(Exercise brief): There is material below. Print exactly the lines starting at the line with "(** [setMSB] moves" and ending at the line with "put_instance i (set_slots (foldl", ends included, and no others.

(Exercise data):

(* ===== verification/Interface.v ===== *)
(** The terminals of designs, the instances of designs and the terminals of
    instances: their operations (nl/netlist/snl/SNLDesign.cpp, SNLScalarTerm.cpp,
    SNLBusTerm.cpp, SNLBusTermBit.cpp, SNLInstance.cpp, SNLInstTerm.cpp). *)
From S2P Require Import Prelude NLID Store Bus Contents Connections DesignNets.
Local Open Scope Z_scope.

(** * Terminals of instances *)

Definition set_slots (slots : list (option loc)) (inst : SNLInstance) : SNLInstance :=
  mkHeader (h_design inst) (h_id inst) (h_name inst) (mkInst (model_ (h_extra inst)) slots).

(** [createInstTerm] appends; [removeInstTerm] goes by the flat identifier. *)
Definition createInstTerm (i x : loc) : prog netlist unit :=
  it ← new_instTerm (mkInstTerm i x); inst ← the_instance i;
  put_instance i (set_slots (instTerms_ (h_extra inst) ++ [Some it]) inst).
Definition instTerm_destroyFromInstance (it : loc) : prog netlist unit := setNet it None ;; delete_instTerm it.
Definition removeInstTerm (i x : loc) : prog netlist unit :=
  inst ← the_instance i; o ← deref (fun s => object_header (termHeap (str s)) x);
  lift (defined (bool_decide (h_design o = model_ (h_extra inst)))) ;;
  f ← deref (fun s => getFlatID (termHeap (str s)) x);
  lift (defined (f <? length (instTerms_ (h_extra inst)))%nat) ;;
  (match getBitAtPosition (instTerms_ (h_extra inst)) f with
   | Some it => instTerm_destroyFromInstance it
   | None => mret tt
   end) ;;
  inst' ← the_instance i; put_instance i (set_slots (<[f:=None]> (instTerms_ (h_extra inst'))) inst').

Definition getInstTerm (i : loc) (bitTerm : option loc) : prog netlist (option loc) :=
  match bitTerm with
  | None => throw "SNLInstance::getInsTerm error: bitTerm arg is null"
  | Some x =>
      inst ← the_instance i; o ← deref (fun s => object_header (termHeap (str s)) x);
      check (bool_decide (h_design o = model_ (h_extra inst))) "SNLInstance::getInsTerm incoherency" ;;
      f ← deref (fun s => getFlatID (termHeap (str s)) x);
      lift (defined (f <? length (instTerms_ (h_extra inst)))%nat) ;;
      mret (getBitAtPosition (instTerms_ (h_extra inst)) f)
  end.

(** * Terminals of designs *)

(** [setOrderIDs] numbers the bit terminals with a 32-bit counter. *)
Fixpoint number (i : Z) (xs : list loc) (m : gmap loc Z) : gmap loc Z :=
  match xs with [] => m | x :: xs => number ((i + 1) mod 2 ^ 32) xs (<[x:=i]> m) end.
Definition setOrderIDs (d : loc) : prog netlist unit :=
  modify (fun s => set_orders (number 0 (getBitTerms (str s) d) (orderIDs s)) s).

Definition term_getWidth (v : SNLTerm) : outcome Z :=
  match v with Bus _ msb lsb _ => getWidth msb lsb | _ => Ret 1 end.
Definition set_flatID (f : nat) (o : header term_fields) : header term_fields :=
  mkHeader (h_design o) (h_id o) (h_name o) (mkTerm f (direction_ (h_extra o))).

(** After the terminal with the greatest identifier. *)
Definition next_flatID (r : registry loc) : prog netlist nat :=
  match last_key (objects r) with
  | None => mret 0%nat
  | Some k =>
      l ← deref (fun _ => objects r !! k); v ← the_term l; o ← deref (fun _ => header_of v);
      w ← lift (term_getWidth v); mret (flatID_ (h_extra o) + Z.to_nat w)%nat
  end.

Definition addTerm (d x : loc) : prog netlist unit :=
  v ← the_term x; o ← deref (fun _ => header_of v); r ← deref (fun s => terms_ (str s) !! d);
  f ← next_flatID r;
  put_term x (set_header (set_flatID f o) v) ;;
  change (fun t => set_terms_ (<[d:=add_object (h_id o) (h_name o) x r]> (terms_ t)) t) ;;
  t ← gets str;
  for_each (fun i => for_each (createInstTerm i) (getBits (termHeap t) x)) (getSlaveInstances t d) ;;
  setOrderIDs d.
Definition addTermAndSetID (d x : loc) : prog netlist unit :=
  v ← the_term x; o ← deref (fun _ => header_of v); r ← deref (fun s => terms_ (str s) !! d);
  put_term x (set_header (mkHeader (h_design o) (next_id 32 (objects r)) (h_name o) (h_extra o)) v) ;; addTerm d x.
Definition removeTerm (d x : loc) : prog netlist unit :=
  v ← the_term x; o ← deref (fun _ => header_of v); t ← gets str;
  for_each (fun i => for_each (removeInstTerm i) (getBits (termHeap t) x)) (getSlaveInstances t d) ;;
  r ← deref (fun s => terms_ (str s) !! d);
  change (fun t => set_terms_ (<[d:=remove_object (h_id o) (h_name o) r]> (terms_ t)) t) ;;
  setOrderIDs d.

Definition term_preCreate (d : loc) (name : Z) : prog netlist unit :=
  r ← deref (fun s => terms_ (str s) !! d);
  check (is_empty_name name || is_none (find_by_name name r)) "a terminal with this name already exists".
Definition term_preCreate_id (d : loc) (id name : Z) : prog netlist unit :=
  term_preCreate d name ;;
  r ← deref (fun s => terms_ (str s) !! d);
  check (is_none (find_by_id id r)) "a terminal with this id already exists".

Definition scalarTerm_create (d : loc) (dir : direction) (name : Z) : prog netlist loc :=
  term_preCreate d name ;;
  x ← new_term (Scalar (mkHeader d 0 name (mkTerm 0 dir))); addTermAndSetID d x ;; mret x.
Definition scalarTerm_create_id (d : loc) (id : Z) (dir : direction) (name : Z) : prog netlist loc :=
  term_preCreate_id d id name ;;
  x ← new_term (Scalar (mkHeader d id name (mkTerm 0 dir))); addTerm d x ;; mret x.

(** [SNLBusTerm::createBits] comes before the terminal enters its design. *)
Definition createTermBits (b : loc) : prog netlist unit :=
  v ← the_term b;
  match v with
  | Bus o msb lsb _ =>
      w ← lift (getWidth msb lsb);
      t ← gets str;
      let '(bits, h, n) := createBits b msb lsb 0 (Z.to_nat w) (termHeap t) (next t) in
      change (fun t => set_next n (set_termHeap h t)) ;; put_term b (Bus o msb lsb bits)
  | _ => undef
  end.
Definition busTerm_create (d : loc) (dir : direction) (msb lsb name : Z) : prog netlist loc :=
  term_preCreate d name ;;
  b ← new_term (Bus (mkHeader d 0 name (mkTerm 0 dir)) msb lsb []);
  createTermBits b ;; addTermAndSetID d b ;; mret b.
Definition busTerm_create_id (d : loc) (id : Z) (dir : direction) (msb lsb name : Z) : prog netlist loc :=
  term_preCreate_id d id name ;;
  b ← new_term (Bus (mkHeader d id name (mkTerm 0 dir)) msb lsb []);
  createTermBits b ;; addTerm d b ;; mret b.

(** [delete] of a bit terminal, with its fields. *)
Definition delete_bitTerm (x : loc) : prog netlist unit :=
  delete_term x ;; modify (fun s => set_orders (delete x (orderIDs s)) s).
(** [SNLBusTermBit::destroyFromBus] *)
Definition termBit_destroyFromBus (x : loc) : prog netlist unit := setNet x None ;; delete_bitTerm x.
(** [SNLBusTerm::removeBit] *)
Definition busTerm_removeBit (b x : loc) (bit : Z) : prog netlist unit :=
  v ← the_term b;
  match v with
  | Bus o msb lsb bits =>
      put_term b (Bus o msb lsb (<[bit_position bit msb:=None]> bits)) ;;
      t ← gets str;
      for_each (fun i => removeInstTerm i x) (getSlaveInstances t (h_design o)) ;;
      setOrderIDs (h_design o)
  | _ => undef
  end.

(** [SNLTerm::destroy], of scalars, buses and bits; destroying a bus first
    disconnects all its bits. *)
Definition term_destroy (x : loc) : prog netlist unit :=
  v ← the_term x;
  match v with
  | Scalar o => setNet x None ;; removeTerm (h_design o) x ;; delete_bitTerm x
  | Bus o msb lsb bits =>
      removeTerm (h_design o) x ;;
      for_each (fun y => setNet y None) (getBusBits bits) ;;
      for_each termBit_destroyFromBus (getBusBits bits) ;; delete_term x
  | Bit b bit => setNet x None ;; busTerm_removeBit b x bit ;; delete_bitTerm x
  end.

Definition term_setName (x : loc) (name : Z) : prog netlist unit :=
  v ← the_term x;
  match header_of v with
  | None => throw "Unauthorized setName of SNLBusTermBit"
  | Some o =>
      if h_name o =? name then mret tt
      else
        r ← deref (fun s => terms_ (str s) !! h_design o);
        check (is_empty_name name || is_none (find_by_name name r)) "cannot rename, another term has already this name" ;;
        put_term x (set_header (mkHeader (h_design o) (h_id o) name (h_extra o)) v) ;;
        r' ← deref (fun _ => rename_object (h_id o) name (h_name o) r);
        change (fun t => set_terms_ (<[h_design o:=r']> (terms_ t)) t)
  end.

(** * Narrowing a bus terminal *)

(** The bits to remove must be unconnected, or alone on a constant net. *)
Definition check_removable (bit : option loc) : prog netlist unit :=
  match bit with
  | None => undef
  | Some x =>
      s ← gets (fun s => s);
      match net_ s !! x with
      | None => mret tt
      | Some n =>
          check (net_isConstant s n) "bit is connected to a non-constant net" ;;
          check (forallb (fun c => is_none (instTermHeap (str s) !! c)) (getComponents s n)) "net is connected to instances"
      end
  end.
(** Then no instance terminal of theirs may be connected. *)
Definition check_instTerm (i : loc) (bit : option loc) : prog netlist unit :=
  instTerm ← getInstTerm i bit;
  match instTerm with
  | None => mret tt
  | Some it => net ← gets (fun s => net_ s !! it); check (is_none net) "instTerm is connected"
  end.
Definition remove_instTerm_bit (i : loc) (bit : option loc) : prog netlist unit :=
  match bit with None => undef | Some x => removeInstTerm i x end.
Definition termBit_remove (bit : option loc) : prog netlist unit :=
  match bit with None => undef | Some x => setNet x None ;; termBit_destroyFromBus x end.

(** [setMSB] moves the slots of the bits that stay down to the bus's first
    flat identifier. *)
Definition move_slot (removeCount : nat) (slots : list (option loc)) (from : nat) : list (option loc) :=
  <[from:=None]> (<[(from - removeCount)%nat:=getBitAtPosition slots from]> slots).
Definition shift_slots (base oldWidth removeCount : nat) (i : loc) : prog netlist unit :=
  inst ← the_instance i;
  lift (defined (bool_decide (base + oldWidth <= length (instTerms_ (h_extra inst)))%nat)) ;;
  put_instance i (set_slots (foldl (move_slot removeCount) (instTerms_ (h_extra inst))
    (seq (base + removeCount) (oldWidth - removeCount))) inst).

Definition busTerm_narrow (removedBits : list (option loc)) (d : loc) (shift : loc -> prog netlist unit) : prog netlist unit :=
  for_each check_removable removedBits ;;
  t ← gets str;
  for_each (fun i => for_each (check_instTerm i) removedBits) (getSlaveInstances t d) ;;
  for_each (fun i => for_each (remove_instTerm_bit i) removedBits ;; shift i) (getSlaveInstances t d) ;;
  for_each termBit_remove removedBits.
Definition busTerm_setMSB (b : loc) (msb' : Z) : prog netlist unit :=
  v ← the_term b;
  match v with
  | Bus o msb lsb bits =>
      if msb' =? msb then mret tt
      else
        check (isBetween msb' msb lsb) "setMSB error: cannot be resized" ;;
        let removeCount := Z.to_nat (Z.abs (msb - msb')) in
        busTerm_narrow (take removeCount bits) (h_design o)
          (shift_slots (flatID_ (h_extra o)) (length bits) removeCount) ;;
        put_term b (Bus o msb' lsb (drop removeCount bits)) ;;
        setOrderIDs (h_design o)
  | _ => undef
  end.
Definition busTerm_setLSB (b : loc) (lsb' : Z) : prog netlist unit :=
  v ← the_term b;
  match v with
  | Bus o msb lsb bits =>
      if lsb' =? lsb then mret tt
      else
        check (isBetween lsb' msb lsb) "setLSB error: cannot be resized" ;;
        let eraseBegin := (length bits - Z.to_nat (Z.abs (lsb - lsb')))%nat in
        busTerm_narrow (drop eraseBegin bits) (h_design o) (fun _ => mret tt) ;;
        put_term b (Bus o msb lsb' (take eraseBegin bits)) ;;
        setOrderIDs (h_design o)
  | _ => undef
  end.

(** * Instances *)

Definition addInstance (d i : loc) : prog netlist unit :=
  inst ← the_instance i; r ← deref (fun s => instances_ (str s) !! d);
  change (fun t => set_instances_ (<[d:=add_object (h_id inst) (h_name inst) i r]> (instances_ t)) t).
Definition addInstanceAndSetID (d i : loc) : prog netlist unit :=
  inst ← the_instance i; r ← deref (fun s => instances_ (str s) !! d);
  put_instance i (mkHeader (h_design inst) (next_id 32 (objects r)) (h_name inst) (h_extra inst)) ;; addInstance d i.
Definition removeInstance (d i : loc) : prog netlist unit :=
  inst ← the_instance i; r ← deref (fun s => instances_ (str s) !! d);
  change (fun t => set_instances_ (<[d:=remove_object (h_id inst) (h_name inst) r]> (instances_ t)) t).

(** The set of a model's instances is ordered by their identifiers. *)
Definition slaves (t : structure) (m : loc) : gmap NLID loc := default ∅ (slaveInstances_ t !! m).
Definition addSlaveInstance (m i : loc) : prog netlist unit :=
  inst ← the_instance i; k ← deref (fun s => instance_getNLID (str s) inst);
  change (fun t => set_slaves (<[m:=ordered_insert k i (slaves t m)]> (slaveInstances_ t)) t).
Definition removeSlaveInstance (m i : loc) : prog netlist unit :=
  inst ← the_instance i; k ← deref (fun s => instance_getNLID (str s) inst);
  change (fun t => set_slaves (<[m:=delete k (slaves t m)]> (slaveInstances_ t)) t).

Definition instance_preCreate (d m : loc) (name : Z) : prog netlist unit :=
  D ← deref (fun s => designs (str s) !! d); _ ← deref (fun s => designs (str s) !! m);
  check (negb (primitive_ D)) "Cannot create SNLInstance in primitive design" ;;
  r ← deref (fun s => instances_ (str s) !! d);
  check (is_empty_name name || is_none (find_by_name name r)) "contains already a SNLInstance named".
Definition instance_preCreate_id (d m : loc) (id name : Z) : prog netlist unit :=
  instance_preCreate d m name ;;
  r ← deref (fun s => instances_ (str s) !! d);
  check (is_none (find_by_id id r)) "contains already a SNLInstance with id".
Definition instance_commonPostCreate (i : loc) : prog netlist unit :=
  inst ← the_instance i;
  let m := model_ (h_extra inst) in
  M ← deref (fun s => designs (str s) !! m);
  (if primitive_ M then mret tt else addSlaveInstance m i) ;;
  t ← gets str; for_each (createInstTerm i) (getBitTerms t m).
Definition instance_create (d m : loc) (name : Z) : prog netlist loc :=
  instance_preCreate d m name ;;
  i ← new_instance (mkHeader d 0 name (mkInst m []));
  addInstanceAndSetID d i ;; instance_commonPostCreate i ;; mret i.
Definition instance_create_id (d m : loc) (id name : Z) : prog netlist loc :=
  instance_preCreate_id d m id name ;;
  i ← new_instance (mkHeader d id name (mkInst m []));
  addInstance d i ;; instance_commonPostCreate i ;; mret i.

(** [SNLInstance::preDestroy]; truth-table caches and shared paths are not part
    of the state. *)
Definition destroy_slot (slot : option loc) : prog netlist unit :=
  match slot with None => mret tt | Some it => instTerm_destroyFromInstance it end.
Definition instance_destroy (i : loc) : prog netlist unit :=
  inst ← the_instance i;
  let m := model_ (h_extra inst) in
  M ← deref (fun s => designs (str s) !! m);
  (if primitive_ M then mret tt else removeSlaveInstance m i) ;;
  removeInstance (h_design inst) i ;;
  for_each destroy_slot (instTerms_ (h_extra inst)) ;; delete_instance i.

Definition instance_setName (i : loc) (name : Z) : prog netlist unit :=
  inst ← the_instance i;
  if h_name inst =? name then mret tt
  else
    r ← deref (fun s => instances_ (str s) !! h_design inst);
    check (is_empty_name name || is_none (find_by_name name r)) "cannot rename, another instance has already this name" ;;
    put_instance i (mkHeader (h_design inst) (h_id inst) name (h_extra inst)) ;;
    r' ← deref (fun _ => rename_object (h_id inst) name (h_name inst) r);
    change (fun t => set_instances_ (<[h_design inst:=r']> (instances_ t)) t).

(Written answer):
(** [setMSB] moves the slots of the bits that stay down to the bus's first
    flat identifier. *)
Definition move_slot (removeCount : nat) (slots : list (option loc)) (from : nat) : list (option loc) :=
  <[from:=None]> (<[(from - removeCount)%nat:=getBitAtPosition slots from]> slots).
Definition shift_slots (base oldWidth removeCount : nat) (i : loc) : prog netlist unit :=
  inst ← the_instance i;
  lift (defined (bool_decide (base + oldWidth <= length (instTerms_ (h_extra inst)))%nat)) ;;
  put_instance i (set_slots (foldl (move_slot removeCount) (instTerms_ (h_extra inst))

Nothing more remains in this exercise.